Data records

++++++

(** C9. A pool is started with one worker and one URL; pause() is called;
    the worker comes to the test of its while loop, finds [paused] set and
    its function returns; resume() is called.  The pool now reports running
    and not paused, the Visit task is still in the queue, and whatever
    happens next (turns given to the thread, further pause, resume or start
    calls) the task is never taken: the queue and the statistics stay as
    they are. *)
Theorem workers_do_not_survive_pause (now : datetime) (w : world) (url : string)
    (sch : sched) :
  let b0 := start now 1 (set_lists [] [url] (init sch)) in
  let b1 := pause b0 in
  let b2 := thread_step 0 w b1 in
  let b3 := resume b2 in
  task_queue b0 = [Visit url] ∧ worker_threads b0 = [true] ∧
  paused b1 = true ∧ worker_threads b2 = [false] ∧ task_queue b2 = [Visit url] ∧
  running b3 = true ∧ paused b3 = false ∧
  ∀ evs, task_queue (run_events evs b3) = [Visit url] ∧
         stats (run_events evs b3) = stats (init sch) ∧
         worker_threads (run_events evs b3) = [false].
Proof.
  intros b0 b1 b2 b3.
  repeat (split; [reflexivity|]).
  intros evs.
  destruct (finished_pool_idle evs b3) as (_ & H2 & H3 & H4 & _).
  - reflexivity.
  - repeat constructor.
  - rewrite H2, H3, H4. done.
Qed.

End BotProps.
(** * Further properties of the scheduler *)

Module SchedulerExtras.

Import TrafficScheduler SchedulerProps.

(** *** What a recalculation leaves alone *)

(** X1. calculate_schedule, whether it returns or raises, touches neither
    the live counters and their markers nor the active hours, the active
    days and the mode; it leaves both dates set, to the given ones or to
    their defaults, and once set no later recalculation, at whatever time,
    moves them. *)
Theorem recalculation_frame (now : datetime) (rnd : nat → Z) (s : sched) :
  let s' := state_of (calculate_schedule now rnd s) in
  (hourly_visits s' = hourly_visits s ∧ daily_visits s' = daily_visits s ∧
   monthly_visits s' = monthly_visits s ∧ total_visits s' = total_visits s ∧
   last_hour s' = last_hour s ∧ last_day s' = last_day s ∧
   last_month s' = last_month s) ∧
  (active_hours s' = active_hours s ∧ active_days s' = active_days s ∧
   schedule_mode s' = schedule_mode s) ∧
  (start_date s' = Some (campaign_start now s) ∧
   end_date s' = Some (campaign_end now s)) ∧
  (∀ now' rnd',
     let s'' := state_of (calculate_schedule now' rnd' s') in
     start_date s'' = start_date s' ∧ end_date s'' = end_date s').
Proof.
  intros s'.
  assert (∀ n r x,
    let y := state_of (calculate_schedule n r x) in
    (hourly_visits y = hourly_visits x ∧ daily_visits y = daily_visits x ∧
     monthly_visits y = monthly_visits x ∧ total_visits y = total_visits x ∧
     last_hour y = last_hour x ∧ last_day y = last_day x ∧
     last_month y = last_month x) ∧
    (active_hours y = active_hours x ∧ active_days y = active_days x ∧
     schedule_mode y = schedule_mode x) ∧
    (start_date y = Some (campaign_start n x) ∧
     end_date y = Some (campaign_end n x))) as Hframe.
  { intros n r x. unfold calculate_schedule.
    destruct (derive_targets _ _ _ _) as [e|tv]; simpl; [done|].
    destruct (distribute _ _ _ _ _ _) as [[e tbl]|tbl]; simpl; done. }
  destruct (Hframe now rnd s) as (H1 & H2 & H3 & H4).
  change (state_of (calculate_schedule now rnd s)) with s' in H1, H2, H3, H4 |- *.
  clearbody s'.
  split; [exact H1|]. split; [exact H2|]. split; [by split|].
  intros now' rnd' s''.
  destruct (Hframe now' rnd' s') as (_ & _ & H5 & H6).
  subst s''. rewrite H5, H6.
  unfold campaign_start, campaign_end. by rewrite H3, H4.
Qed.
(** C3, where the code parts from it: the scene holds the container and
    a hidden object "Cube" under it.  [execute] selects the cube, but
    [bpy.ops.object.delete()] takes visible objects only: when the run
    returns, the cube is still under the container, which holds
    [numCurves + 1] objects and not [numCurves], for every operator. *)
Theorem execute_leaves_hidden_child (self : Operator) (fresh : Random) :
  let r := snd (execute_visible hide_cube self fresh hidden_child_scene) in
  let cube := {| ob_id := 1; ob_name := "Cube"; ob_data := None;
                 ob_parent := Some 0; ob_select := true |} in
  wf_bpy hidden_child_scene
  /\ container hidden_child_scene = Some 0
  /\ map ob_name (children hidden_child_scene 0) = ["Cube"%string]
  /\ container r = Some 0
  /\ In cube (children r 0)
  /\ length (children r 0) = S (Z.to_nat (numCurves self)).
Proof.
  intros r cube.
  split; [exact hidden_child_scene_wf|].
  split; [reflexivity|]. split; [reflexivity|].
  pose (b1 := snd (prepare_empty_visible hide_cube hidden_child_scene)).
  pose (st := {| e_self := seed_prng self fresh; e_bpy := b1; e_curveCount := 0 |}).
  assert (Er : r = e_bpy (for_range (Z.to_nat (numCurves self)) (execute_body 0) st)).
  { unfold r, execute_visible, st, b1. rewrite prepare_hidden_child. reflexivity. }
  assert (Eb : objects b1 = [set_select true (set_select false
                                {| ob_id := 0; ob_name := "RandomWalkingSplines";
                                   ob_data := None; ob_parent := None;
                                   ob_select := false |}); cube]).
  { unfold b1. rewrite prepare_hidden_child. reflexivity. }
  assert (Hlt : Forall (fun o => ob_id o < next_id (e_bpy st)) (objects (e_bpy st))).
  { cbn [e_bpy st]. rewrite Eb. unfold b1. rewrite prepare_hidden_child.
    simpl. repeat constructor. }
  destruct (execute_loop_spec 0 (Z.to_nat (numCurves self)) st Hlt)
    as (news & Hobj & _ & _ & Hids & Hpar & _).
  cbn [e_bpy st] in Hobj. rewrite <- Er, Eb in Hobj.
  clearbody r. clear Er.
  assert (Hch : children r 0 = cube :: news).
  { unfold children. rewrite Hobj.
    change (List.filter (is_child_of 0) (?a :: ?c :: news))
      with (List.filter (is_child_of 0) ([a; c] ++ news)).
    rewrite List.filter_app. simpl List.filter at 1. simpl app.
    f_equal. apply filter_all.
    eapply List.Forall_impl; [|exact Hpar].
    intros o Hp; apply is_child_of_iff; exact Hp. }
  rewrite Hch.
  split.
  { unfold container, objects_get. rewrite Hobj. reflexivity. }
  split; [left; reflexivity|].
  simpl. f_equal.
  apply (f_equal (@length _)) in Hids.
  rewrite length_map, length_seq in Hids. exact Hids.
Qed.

++++++

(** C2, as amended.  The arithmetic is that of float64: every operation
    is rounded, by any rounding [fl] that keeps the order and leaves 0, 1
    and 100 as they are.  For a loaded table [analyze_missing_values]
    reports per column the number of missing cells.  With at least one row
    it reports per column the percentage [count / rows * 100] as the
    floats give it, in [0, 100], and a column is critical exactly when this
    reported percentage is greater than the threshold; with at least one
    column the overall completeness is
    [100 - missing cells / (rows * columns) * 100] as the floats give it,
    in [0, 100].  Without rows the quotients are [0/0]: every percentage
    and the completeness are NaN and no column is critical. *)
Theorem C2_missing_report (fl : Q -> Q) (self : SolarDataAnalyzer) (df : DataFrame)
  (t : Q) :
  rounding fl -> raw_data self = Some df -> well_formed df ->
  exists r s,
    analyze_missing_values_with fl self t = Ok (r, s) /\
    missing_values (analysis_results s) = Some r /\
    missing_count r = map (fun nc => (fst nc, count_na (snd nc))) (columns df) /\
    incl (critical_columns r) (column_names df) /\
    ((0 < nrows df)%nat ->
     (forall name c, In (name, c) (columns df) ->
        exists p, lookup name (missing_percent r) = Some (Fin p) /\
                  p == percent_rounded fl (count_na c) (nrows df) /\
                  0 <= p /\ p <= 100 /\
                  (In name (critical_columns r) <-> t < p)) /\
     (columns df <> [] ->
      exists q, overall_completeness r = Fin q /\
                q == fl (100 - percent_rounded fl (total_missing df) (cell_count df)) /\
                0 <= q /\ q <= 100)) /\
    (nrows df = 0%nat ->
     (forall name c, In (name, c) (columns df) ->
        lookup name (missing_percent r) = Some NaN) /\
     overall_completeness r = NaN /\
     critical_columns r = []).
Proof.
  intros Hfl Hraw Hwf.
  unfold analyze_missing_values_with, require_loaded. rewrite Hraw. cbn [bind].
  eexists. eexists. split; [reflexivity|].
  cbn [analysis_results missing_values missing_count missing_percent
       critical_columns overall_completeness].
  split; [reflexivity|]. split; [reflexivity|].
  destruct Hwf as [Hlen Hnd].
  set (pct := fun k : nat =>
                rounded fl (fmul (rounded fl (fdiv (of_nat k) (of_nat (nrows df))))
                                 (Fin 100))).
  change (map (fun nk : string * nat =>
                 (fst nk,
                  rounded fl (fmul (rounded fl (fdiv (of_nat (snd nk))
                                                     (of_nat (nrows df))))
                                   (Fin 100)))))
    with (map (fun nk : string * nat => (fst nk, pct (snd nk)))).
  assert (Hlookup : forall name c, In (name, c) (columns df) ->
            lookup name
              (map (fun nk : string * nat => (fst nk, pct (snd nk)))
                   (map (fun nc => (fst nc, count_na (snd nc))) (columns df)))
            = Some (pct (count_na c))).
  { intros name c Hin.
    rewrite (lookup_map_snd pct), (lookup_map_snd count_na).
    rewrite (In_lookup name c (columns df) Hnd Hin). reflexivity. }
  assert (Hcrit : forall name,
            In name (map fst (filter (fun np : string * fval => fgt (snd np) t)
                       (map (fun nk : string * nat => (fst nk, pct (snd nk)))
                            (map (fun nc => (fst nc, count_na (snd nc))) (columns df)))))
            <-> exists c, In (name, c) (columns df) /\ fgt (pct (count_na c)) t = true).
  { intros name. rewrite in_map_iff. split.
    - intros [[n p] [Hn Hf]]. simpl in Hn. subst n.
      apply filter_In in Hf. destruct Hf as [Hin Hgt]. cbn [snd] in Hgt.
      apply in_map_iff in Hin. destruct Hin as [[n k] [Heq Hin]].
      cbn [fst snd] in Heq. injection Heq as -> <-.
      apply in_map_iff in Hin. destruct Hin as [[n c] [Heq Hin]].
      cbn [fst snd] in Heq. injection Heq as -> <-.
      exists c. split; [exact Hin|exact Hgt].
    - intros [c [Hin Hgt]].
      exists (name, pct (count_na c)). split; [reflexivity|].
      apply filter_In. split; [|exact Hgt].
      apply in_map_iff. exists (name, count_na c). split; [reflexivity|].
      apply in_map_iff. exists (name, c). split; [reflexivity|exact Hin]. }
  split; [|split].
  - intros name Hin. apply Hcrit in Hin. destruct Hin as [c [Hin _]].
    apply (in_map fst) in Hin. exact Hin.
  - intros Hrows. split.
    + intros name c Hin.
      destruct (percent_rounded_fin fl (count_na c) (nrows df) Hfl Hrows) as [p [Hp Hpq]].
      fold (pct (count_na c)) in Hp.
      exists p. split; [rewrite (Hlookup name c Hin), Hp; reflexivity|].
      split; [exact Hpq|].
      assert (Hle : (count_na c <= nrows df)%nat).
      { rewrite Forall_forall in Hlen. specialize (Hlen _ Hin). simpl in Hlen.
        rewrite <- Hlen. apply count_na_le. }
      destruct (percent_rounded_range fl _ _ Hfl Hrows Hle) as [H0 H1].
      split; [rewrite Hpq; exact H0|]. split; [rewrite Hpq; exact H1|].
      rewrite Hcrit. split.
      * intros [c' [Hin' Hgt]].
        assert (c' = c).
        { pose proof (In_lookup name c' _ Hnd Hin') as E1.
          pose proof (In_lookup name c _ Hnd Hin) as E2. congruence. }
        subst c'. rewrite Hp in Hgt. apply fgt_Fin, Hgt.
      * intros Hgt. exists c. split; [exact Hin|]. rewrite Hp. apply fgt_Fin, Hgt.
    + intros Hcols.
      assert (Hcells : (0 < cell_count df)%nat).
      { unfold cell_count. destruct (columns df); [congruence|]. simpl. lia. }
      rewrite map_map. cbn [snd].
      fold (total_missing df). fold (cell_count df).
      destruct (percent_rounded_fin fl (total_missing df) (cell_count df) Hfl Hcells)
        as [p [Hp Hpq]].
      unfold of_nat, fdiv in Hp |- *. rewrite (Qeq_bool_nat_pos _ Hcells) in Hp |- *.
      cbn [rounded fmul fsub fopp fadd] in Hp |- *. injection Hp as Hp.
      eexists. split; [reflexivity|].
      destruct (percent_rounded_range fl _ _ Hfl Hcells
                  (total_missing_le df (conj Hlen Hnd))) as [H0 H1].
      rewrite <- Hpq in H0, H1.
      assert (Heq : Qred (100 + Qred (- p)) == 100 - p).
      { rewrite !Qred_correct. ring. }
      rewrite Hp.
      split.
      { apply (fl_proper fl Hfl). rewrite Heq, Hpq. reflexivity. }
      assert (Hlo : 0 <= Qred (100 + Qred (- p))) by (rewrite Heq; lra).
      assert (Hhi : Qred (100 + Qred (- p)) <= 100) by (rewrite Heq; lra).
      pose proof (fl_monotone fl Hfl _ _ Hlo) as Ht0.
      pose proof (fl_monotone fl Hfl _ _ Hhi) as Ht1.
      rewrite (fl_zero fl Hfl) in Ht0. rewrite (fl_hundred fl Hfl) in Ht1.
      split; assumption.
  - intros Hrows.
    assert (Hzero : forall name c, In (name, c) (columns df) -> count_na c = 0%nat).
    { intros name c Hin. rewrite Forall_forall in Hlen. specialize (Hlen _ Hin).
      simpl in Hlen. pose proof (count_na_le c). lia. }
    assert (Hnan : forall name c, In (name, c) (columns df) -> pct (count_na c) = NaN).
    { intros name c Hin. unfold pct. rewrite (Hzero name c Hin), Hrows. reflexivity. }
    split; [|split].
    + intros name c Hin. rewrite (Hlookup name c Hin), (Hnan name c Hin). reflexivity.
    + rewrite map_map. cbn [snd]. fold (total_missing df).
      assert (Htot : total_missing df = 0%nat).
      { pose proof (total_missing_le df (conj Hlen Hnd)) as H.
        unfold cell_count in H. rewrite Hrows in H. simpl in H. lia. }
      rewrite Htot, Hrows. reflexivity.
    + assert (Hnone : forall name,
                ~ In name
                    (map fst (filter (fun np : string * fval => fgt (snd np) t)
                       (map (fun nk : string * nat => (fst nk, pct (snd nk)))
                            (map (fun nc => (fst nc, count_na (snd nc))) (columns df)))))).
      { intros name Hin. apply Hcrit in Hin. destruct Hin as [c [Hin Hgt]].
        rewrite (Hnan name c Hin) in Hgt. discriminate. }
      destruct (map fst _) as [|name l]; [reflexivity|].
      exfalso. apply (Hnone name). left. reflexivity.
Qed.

++++++

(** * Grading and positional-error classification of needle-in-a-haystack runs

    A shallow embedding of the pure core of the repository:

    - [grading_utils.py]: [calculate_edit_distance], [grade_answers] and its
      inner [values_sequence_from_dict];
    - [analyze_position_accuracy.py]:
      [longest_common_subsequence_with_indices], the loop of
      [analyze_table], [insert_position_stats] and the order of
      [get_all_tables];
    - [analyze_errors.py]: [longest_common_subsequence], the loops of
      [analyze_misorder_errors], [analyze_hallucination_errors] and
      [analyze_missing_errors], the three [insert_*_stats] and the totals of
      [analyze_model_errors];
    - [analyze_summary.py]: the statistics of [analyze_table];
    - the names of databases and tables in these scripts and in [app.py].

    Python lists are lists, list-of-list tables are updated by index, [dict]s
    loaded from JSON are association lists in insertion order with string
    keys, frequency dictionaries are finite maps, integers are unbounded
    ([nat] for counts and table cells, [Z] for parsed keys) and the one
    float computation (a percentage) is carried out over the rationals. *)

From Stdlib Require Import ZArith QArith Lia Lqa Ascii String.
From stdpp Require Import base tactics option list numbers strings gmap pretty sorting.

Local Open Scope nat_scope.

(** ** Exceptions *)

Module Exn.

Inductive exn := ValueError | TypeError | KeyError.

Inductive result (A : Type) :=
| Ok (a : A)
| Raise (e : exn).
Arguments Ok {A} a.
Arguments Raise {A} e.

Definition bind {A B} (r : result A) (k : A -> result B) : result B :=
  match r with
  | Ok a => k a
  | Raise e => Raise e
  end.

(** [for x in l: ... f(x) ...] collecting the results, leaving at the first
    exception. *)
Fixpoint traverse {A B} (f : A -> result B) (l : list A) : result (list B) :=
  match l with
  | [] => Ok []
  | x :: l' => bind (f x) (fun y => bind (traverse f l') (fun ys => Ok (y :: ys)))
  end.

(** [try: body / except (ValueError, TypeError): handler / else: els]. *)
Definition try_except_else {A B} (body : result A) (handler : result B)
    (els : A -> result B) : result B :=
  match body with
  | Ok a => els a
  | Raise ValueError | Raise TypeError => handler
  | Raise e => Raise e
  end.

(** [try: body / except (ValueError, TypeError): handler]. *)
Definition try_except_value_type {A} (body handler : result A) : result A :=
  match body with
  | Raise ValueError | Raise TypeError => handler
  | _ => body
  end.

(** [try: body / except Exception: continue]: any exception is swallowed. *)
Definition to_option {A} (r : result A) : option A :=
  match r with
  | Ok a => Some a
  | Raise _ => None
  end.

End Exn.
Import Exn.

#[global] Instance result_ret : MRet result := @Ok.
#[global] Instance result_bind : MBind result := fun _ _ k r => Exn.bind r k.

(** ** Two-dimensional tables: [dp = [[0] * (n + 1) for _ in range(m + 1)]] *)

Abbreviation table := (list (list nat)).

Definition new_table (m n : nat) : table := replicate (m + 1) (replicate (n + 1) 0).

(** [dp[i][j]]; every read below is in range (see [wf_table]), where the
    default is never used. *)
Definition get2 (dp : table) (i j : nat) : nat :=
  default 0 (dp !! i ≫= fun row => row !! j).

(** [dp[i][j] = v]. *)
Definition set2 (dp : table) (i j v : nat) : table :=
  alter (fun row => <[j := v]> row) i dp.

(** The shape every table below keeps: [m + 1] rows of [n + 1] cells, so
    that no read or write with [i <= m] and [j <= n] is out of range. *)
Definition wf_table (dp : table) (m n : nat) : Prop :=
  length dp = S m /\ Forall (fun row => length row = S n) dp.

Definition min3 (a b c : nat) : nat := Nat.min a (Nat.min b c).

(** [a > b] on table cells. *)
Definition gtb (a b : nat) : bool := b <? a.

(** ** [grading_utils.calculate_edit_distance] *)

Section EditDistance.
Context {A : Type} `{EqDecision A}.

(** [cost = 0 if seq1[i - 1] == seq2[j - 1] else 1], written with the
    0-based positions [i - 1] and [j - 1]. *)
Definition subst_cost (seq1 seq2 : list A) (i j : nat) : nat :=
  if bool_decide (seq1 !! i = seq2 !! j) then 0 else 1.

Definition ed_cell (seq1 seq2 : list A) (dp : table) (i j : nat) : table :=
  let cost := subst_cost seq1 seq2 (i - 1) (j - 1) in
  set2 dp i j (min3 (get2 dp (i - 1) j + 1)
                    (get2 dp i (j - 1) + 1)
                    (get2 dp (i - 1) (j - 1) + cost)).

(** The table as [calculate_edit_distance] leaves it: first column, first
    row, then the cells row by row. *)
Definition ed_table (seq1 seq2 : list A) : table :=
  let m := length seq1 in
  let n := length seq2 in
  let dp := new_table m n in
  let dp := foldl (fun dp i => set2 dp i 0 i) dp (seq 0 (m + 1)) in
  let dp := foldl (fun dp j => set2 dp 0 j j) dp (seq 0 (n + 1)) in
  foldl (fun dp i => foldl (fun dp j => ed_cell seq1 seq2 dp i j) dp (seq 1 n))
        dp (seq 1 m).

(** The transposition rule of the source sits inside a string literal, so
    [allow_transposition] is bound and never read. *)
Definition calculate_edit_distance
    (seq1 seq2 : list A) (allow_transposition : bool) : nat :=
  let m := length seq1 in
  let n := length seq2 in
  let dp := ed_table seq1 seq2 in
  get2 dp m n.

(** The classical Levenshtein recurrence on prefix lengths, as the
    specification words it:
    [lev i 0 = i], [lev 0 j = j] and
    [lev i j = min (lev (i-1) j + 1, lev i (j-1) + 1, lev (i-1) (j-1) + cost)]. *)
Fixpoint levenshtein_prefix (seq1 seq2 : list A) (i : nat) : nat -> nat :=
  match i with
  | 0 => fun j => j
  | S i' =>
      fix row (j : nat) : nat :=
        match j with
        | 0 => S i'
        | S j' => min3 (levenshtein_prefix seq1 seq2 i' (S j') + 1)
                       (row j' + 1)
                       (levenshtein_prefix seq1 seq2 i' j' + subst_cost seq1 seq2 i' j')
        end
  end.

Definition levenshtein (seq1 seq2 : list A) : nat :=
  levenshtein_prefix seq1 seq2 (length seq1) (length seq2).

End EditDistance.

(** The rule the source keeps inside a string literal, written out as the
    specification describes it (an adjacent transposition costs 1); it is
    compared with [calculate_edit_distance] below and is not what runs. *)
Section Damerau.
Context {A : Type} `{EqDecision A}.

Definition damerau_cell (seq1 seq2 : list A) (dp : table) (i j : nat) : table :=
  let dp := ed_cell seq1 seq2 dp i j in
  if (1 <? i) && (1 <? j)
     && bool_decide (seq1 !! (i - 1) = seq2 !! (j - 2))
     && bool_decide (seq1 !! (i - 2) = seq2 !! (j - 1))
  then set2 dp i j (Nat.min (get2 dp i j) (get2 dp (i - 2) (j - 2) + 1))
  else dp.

++++++

[ASSIGNED TASK]
Search the data above and return each line in which "Hraw" occurs.

[SOLUTION TO THIS TASK]
  intros Hfl Hraw Hwf.
  unfold analyze_missing_values_with, require_loaded. rewrite Hraw. cbn [bind].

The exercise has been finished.